China unveiled new inclusions in its national reimbursement drug list, featuring novel therapies from Biogen, Pfizer, Eli Lilly and more. Partners Biocon and Viatris are reportedly considering combining their biosimilar operations. A Chinese oncology biotech just secured a handsome $200 million series A to merge with a fellow oncology company and advance its pipeline. And more.
1. Biogen’s Spinraza, Fosun-Kite’s Yescarta and a controversial Alzheimer’s drug
Sixty-seven novel therapies offered an average 61.7% discount to get on China’s national reimbursement drug list. Biogen’s spinal muscular atrophy therapy, Spinraza, became the first high-value rare disease drug included in the state insurance program. Fosun-Kite’s one-time CAR-T therapy, with a reported sticker price of 1.2 million yuan ($188,000), didn’t get a deal, and neither did any of the foreign-made PD-1/L1 inhibitors.

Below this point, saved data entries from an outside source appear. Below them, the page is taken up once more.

(* ===== verification/OtaKeep.v ===== *)
(** * Every function of the update client keeps its files safe (theorems on Ota.v)

    Triples for the functions that touch the images, config.txt, the pending
    record or the version, and for the loop around them. *)
From S2P Require Import Prelude Gpio Ota OtaText OtaStep OtaSafe.
From stdpp Require Import gmap.
Open Scope Z_scope.

Section keep.
Context `{World} `{Crypto} (g : OTAConfig) (OK : string -> Prop) (running : string).
Context (Ha : apart g) (Hf : fronts_apart g) (Hw : sound g OK).
Notation inv := (inv g OK running).
Notation step := (step g OK running).
Notation triple := (triple g OK running).
Notation stable := (stable g).

Ltac different := destruct Ha as [Hd _]; unfold crucial in Hd; rewrite !NoDup_cons, !not_elem_of_cons in Hd; destruct_and!.

Lemma pending_fits h : fits_in g h -> pending_path h = pending_path g.
Proof. intros []. unfold pending_path. by rewrite fits_boot. Qed.
Lemma image_fits h n : fits_in g h -> image_path h n = image_path g n.
Proof. intros []. unfold image_path. by rewrite fits_boot. Qed.

Lemma stable_weaken l P : stable l P -> stable [] P.
Proof. intros HP f f' E. apply HP. intros p Hc _. apply E; [done|]. by apply not_elem_of_nil. Qed.
Lemma stable_and l P R : stable l P -> stable l R -> stable l (fun f => P f /\ R f).
Proof. intros HP HR f f' E [? ?]. split; [by eapply HP|by eapply HR]. Qed.
Lemma stable_const l (P : Prop) : stable l (fun _ => P).
Proof. intros f f' E. done. Qed.
Lemma stable_lookup l p v : p ∈ crucial g -> p ∉ l -> stable l (fun f => f !! p = v).
Proof. intros Hp Hl f f' E <-. by apply E. Qed.
Lemma stable_active l a : config_file g ∉ l -> stable l (fun f => active_of g f = a).
Proof. intros Hl f f' E <-. apply active_same, E; [unfold crucial; set_solver|done]. Qed.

2. Another Samsung Bioepis? Biocon, Viatris mull merging biosimilar businesses
Biocon and Viatris are in advanced talks to combine their biosimilar businesses, Indian financial news site Moneycontrol reported, citing sources with direct knowledge of the matter. The two firms are already collaborating on several biosimilar projects including the recent launch of Semglee, which references Sanofi’s insulin Lantus, as the first interchangeable biosimilar in the U.S.

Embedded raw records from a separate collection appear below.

(* ===== verification/OtaBoot.v ===== *)
(** * The machine that the update client updates

    Sessions of the client, cut off at any moment by a kill or a loss of
    power, and boots, in any order; what holds at every moment of them; and
    the parts of the client that decide: versions, the record of a pending
    update, the kernel= line, and whether the system was rebooted. *)
From S2P Require Import Prelude Gpio Ota OtaText OtaStep OtaSafe OtaKeep.
From stdpp Require Import gmap.
Open Scope Z_scope.

(** The files, as a cut write leaves them, and the image that was booted.  A
    write that was reported to the program counts as on the disk, and a
    rename as atomic. *)
Record machine := Machine { disk : store; running : string }.

(** /tmp is in memory. *)
Definition in_tmp (p : string) : Prop := is_Some (after "/tmp/" p).
#[export] Instance in_tmp_dec p : Decision (in_tmp p) := _.
Definition clear_tmp (f : store) : store := filter (fun kv => ~ in_tmp kv.1) f.

(** What a session can leave: the files before an act, or after the last. *)
Definition moment (f : store) (s : client) : Prop := f = files s \/ exists x, (f, x) ∈ done_ s.
Definition started (f : store) : client := Client defaults f 0 [].

Inductive mstep `{Crypto} (OK : string -> Prop) : machine -> machine -> Prop :=
| Session (w : World) argv n m rc s f :
    sound defaults OK -> own_config defaults argv (disk m) -> main argv n (started (disk m)) = (rc, s) -> moment f s ->
    mstep OK m (Machine f (running m))
| Boot m name : active_of defaults (disk m) = Some name -> mstep OK m (Machine (clear_tmp (disk m)) name).

Definition good_start (OK : string -> Prop) (m : machine) : Prop :=
  bootable defaults OK (disk m) /\ disk m !! pending_path defaults = None.

(** ** The default paths *)
Lemma defaults_apart : apart defaults.
Proof. unfold apart. split_and!; try (apply (bool_decide_unpack _); by vm_compute). Qed.

Lemma front_cut x y s : x +:+ y = s -> x = String.substring 0 (String.length x) s.
Proof. intros <-. induction x as [|c x IH]; [by destruct y|]. rewrite cons_app. cbn. by f_equal. Qed.
Lemma length_app_s x y : String.length (x +:+ y) = (String.length x + String.length y)%nat.
Proof. induction x as [|c x IH]; [done|]. rewrite cons_app. cbn. by rewrite IH. Qed.
Lemma defaults_fronts : fronts_apart defaults.
Proof.
  assert (forall s n y, an_ifs s -> n +:+ y = s -> image_path defaults n ∈ crucial defaults -> an_ifs n) as Hs.
  { intros s n y Hs E Hc. pose proof (front_cut _ _ _ E) as En. assert (String.length n <= 14)%nat as Hl.
    { pose proof (f_equal String.length E) as El. rewrite length_app_s in El. destruct Hs as [-> | ->]; cbn in El; lia. }
    set (k := String.length n) in *. clearbody k. subst n. assert (bool_decide (image_path defaults (String.substring 0 k s) ∈ crucial defaults) = true) as Hb by by apply bool_decide_eq_true.
    destruct Hs as [-> | ->]; revert Hb; do 15 (destruct k as [|k]; [vm_compute; (discriminate || (by left) || (by right))|]); lia. }
  intros n [y Hy]. by apply (Hs (n +:+ y) n y).
Qed.
Lemma defaults_fit : fits_in defaults defaults.
Proof. constructor; try done; apply (bool_decide_unpack _); by vm_compute. Qed.

(** ** The invariant of the machine *)
Section machine.
Context `{Crypto} (OK : string -> Prop).
Definition safe (m : machine) : Prop := inv defaults OK (running m) (disk m).

Lemma boot_keeps p f : ~ in_tmp p -> clear_tmp f !! p = f !! p.
Proof.
  intros Hp. unfold clear_tmp. destruct (f !! p) as [c|] eqn:E.
  - by apply map_lookup_filter_Some.
  - apply map_lookup_filter_None. by left.
Qed.
Lemma boot_safe m name : safe m -> active_of defaults (disk m) = Some name -> safe (Machine (clear_tmp (disk m)) name).
Proof.
  intros ((n & c & En & Hn & Ec & Hc) & He & Hm) Ea.
  assert (forall p, p ∈ [config_file defaults; image_path defaults IFS_A; image_path defaults IFS_B; pending_path defaults] -> ~ in_tmp p) as Ht.
  { intros p Hp Hi. rewrite !elem_of_cons in Hp. destruct Hp as [-> |[-> |[-> |[-> |Hp]]]]; [by destruct Hi..|]. by apply not_elem_of_nil in Hp. }
  assert (active_of defaults (clear_tmp (disk m)) = active_of defaults (disk m)) as Eac by (apply active_same, boot_keeps, Ht; set_solver).
  assert (clear_tmp (disk m) !! pending_path defaults = disk m !! pending_path defaults) as Ep by (apply boot_keeps, Ht; set_solver).
  unfold safe, inv. cbn [disk OtaBoot.running]. split_and!.
  - exists n, c. rewrite Eac, boot_keeps; [done|]. apply Ht. destruct Hn as [-> | ->]; set_solver.
  - intros text _. cbv zeta. intros _ _ _. rewrite Eac. congruence.
  - intros text. rewrite Ep. apply Hm.
Qed.

(** A session, act by act. *)
Definition act_safe (run : string) (f : store) (x : act) : Prop :=
  inv defaults OK run f /\ spares_active defaults f x /\ (touches x (version_file defaults) -> commits defaults run f x).
Lemma session_safe `{World} argv n m rc s : sound defaults OK -> own_config defaults argv (disk m) -> safe m ->
  main argv n (started (disk m)) = (rc, s) -> Forall (fun '(f, x) => act_safe (running m) f x) (done_ s) /\ inv defaults OK (running m) (files s).
Proof.
  intros Hw Hown Hs E.
  destruct (main_safe defaults OK (running m) defaults_apart defaults_fronts Hw argv n (started (disk m)) rc s defaults_fit Hs Hown E) as [(l & Ed & C & F) Hi].
  cbn in Ed. subst l. split; [|done].
  destruct (chain_always (inv defaults OK (running m)) _ _ _ Hs C) as [Hall _].
  { eapply Forall_impl; [exact F|]. intros [f x] Hx Hf. by apply Hx. }
  apply Forall_forall. intros [f x] Hin. rewrite Forall_forall in Hall, F. specialize (Hall _ Hin). specialize (F _ Hin). cbn in *.
  destruct (F Hall) as (_ & ? & ?). by split_and!.
Qed.
Lemma mstep_safe m m' : safe m -> mstep OK m m' -> safe m'.
Proof.
  intros Hs Hst. revert Hs. destruct Hst as [w argv n m0 rc s f Hw Hown E Hm|m0 name Ea]; intros Hs; [|by apply boot_safe].
  destruct (session_safe argv n m0 rc s Hw Hown Hs E) as [Hall Hi]. destruct Hm as [-> |[x Hx]]; [done|].
  rewrite Forall_forall in Hall. by destruct (Hall _ Hx).
Qed.
Lemma start_safe m : good_start OK m -> safe m.
Proof. intros [Hb Hp]. split; [done|]. by apply evident_none. Qed.
Lemma reachable_safe m m' : good_start OK m -> rtc (mstep OK) m m' -> safe m'.
Proof. intros Hm Hr. apply start_safe in Hm. induction Hr as [|a b c Hab _ IH]; [done|]. by apply IH, mstep_safe with a. Qed.
End machine.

3. Avistone nabs $200M cancer platform funding drive from leading VCs as it combines with Pearl Biotech
Avistone Pharmaceuticals raised $200 million in a series A round led by Vivo Capital. The money will fund the combination of the Chinese startup with fellow oncology player Pearl Biotechnology. The initial focus of the company is on lung cancer, with a c-Met inhibitor as its lead drug candidate. The cash will also go toward the development of other existing programs and expanding its pipeline.

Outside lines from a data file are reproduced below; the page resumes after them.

Lemma does_settle : does (holds rebooted_files) settle_pending_on_boot (fun ok s => holds settled s /\ ok = true).
Proof.
  destruct known_files as (Hk1 & Hk2 & Hk3). pose proof (stays_holds g _ Hk1) as HS1. pose proof (stays_holds g _ Hk2) as HS2.
  pose proof (stays_holds g _ Hk3) as HS3. unfold settle_pending_on_boot.
  eapply does_bind; [apply (says_record rebooted_files); [done|member]|]. intros p. apply does_pure. intros ->. cbn [p_valid negb].
  eapply does_bind; [apply (does_active g v img (with_kernel n text) n Hc (kernel_of_with n text (ifs_names n Hn)) rebooted_files); [done|member]|].
  intros r. apply does_pure. intros ->. cbn [expected_ifs version]. eapply does_bind; [by apply (does_log g)|]. intros ?.
  rewrite decide_True by done. unfold system_rebooted_since. cbn [witness_ok].
  eapply (does_bind g _ _ _ (fun b s => holds rebooted_files s /\ b = true)).
  { eapply does_bind; [apply (does_exists g v img Hc rebooted_files _ None); [done|member]|]. intros b. apply does_ret. by intros s [? ->]. }
  intros b. apply does_pure. intros ->. cbn [negb]. rewrite !decide_False by done.
  eapply does_bind; [apply does_write_version|]. intros ok. apply does_pure. intros ->. cbn [negb].
  eapply does_bind; [by apply (does_log g)|]. intros ?. eapply does_bind; [apply does_clear|]. intros ?.
  eapply does_bind; [by apply (does_log g)|]. intros ?. by apply does_ret.
Qed.
Lemma does_get_version : does (holds settled) get_version (fun r s => holds settled s /\ r = v).
Proof.
  destruct known_files as (_ & _ & Hk3). unfold get_version. apply does_conf; [apply holds_conf|].
  eapply does_bind; [apply (does_read g v img Hc settled _ (Some (v +:+ nl))); [done|member]|]. intros r. apply does_pure. intros ->.
  apply does_ret. intros s Hs. split; [done|]. rewrite <- (app_empty nl), lines_line by (by apply word_no_nl). cbn [head lines default from_option].
  unfold id. rewrite word_trimmed by done. by rewrite decide_False.
Qed.
End boot.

4. BeyondSpring lurches down as FDA rejects plinabulin, raising questions about lung cancer prospects
The FDA rejected BeyondSpring’s application for plinabulin in chemotherapy-induced neutropenia. The agency suggests the Sino-American biotech run another well-controlled trial to confirm the effect seen in the first trial. The company recently reported a positive readout for plinabulin in a phase 3 non-small cell lung cancer trial, though analysts at Jefferies now “see more uncertainty” for that indication.
5. Brii gets China go-ahead for COVID-19 antibody therapy, awaits FDA decision (release)
Brii Biosciences’ COVID antibody combo of BRII-916 and BRII-198, also known as amubarvimab and romlusevimab, has won approval in China to treat patients with mild and normal type of COVID. The drug reduced hospitalization or death by 80% over placebo in the NIH-run ACTIV-2 phase 3 trial. The company is also seeking FDA emergency use authorization.
6. Shanghai Pharma, Syntegon to build lab in China to advance continuous manufacturing tech
Shanghai Pharma has signed on Syntegon Technology to build a lab for continuous manufacturing in China. Details of the size of the deal or the facility weren’t disclosed. The tie-up follows a similar deal Syntegon signed with Bayer to help with continuous manufacturing process for oral solid drugs.